(* ===== verification/EndToEnd.v ===== *)
(** * A client and a broker together (src/broker: api.go, session.go, proto.go, subs.go)

    The client library on one side of a connection and the session of the broker on
    the other: what one writes to the wire is what the other decodes. *)

From Stdlib Require Import ZArith Lia.
From stdpp Require Import base gmap list strings numbers sets.
From S2P Require Import Prelude GoString GoProc GoSlice Wild Config Proto Store Stats Subs Broker.
From S2P Require Import Session SessionFacts Delivery Client.

Local Open Scope string_scope.
Local Open Scope list_scope.

Section EndToEnd.
Context `{GoRuntime} `{Extern}.
Implicit Types (s : Server) (k : incomingConn) (c : conn_ptr).

Lemma exec_inbound_connect c m k s :
  srv_conns s !! c = Some k ->
  exec (inbound_msg c (MConnect m)) s =
  exec (rc <- doConnect c m;; if decide (rc = RetCodeAccepted) then Ret Continue else Ret Return)
    (received c (MConnect m) k s).
Proof.
  intros Hk. unfold inbound_msg. cbn [alloc_msg bind]. by rewrite (exec_prologue _ _ k).
Qed.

-*-

### Work task:
Nothing but the lines from the top of the records down to the line with "From Stdlib Require Import ZArith Lia." belongs in the answer; repeat them exactly.

### Worked solution:
(* ===== verification/EndToEnd.v ===== *)
(** * A client and a broker together (src/broker: api.go, session.go, proto.go, subs.go)

    The client library on one side of a connection and the session of the broker on
    the other: what one writes to the wire is what the other decodes. *)

From Stdlib Require Import ZArith Lia.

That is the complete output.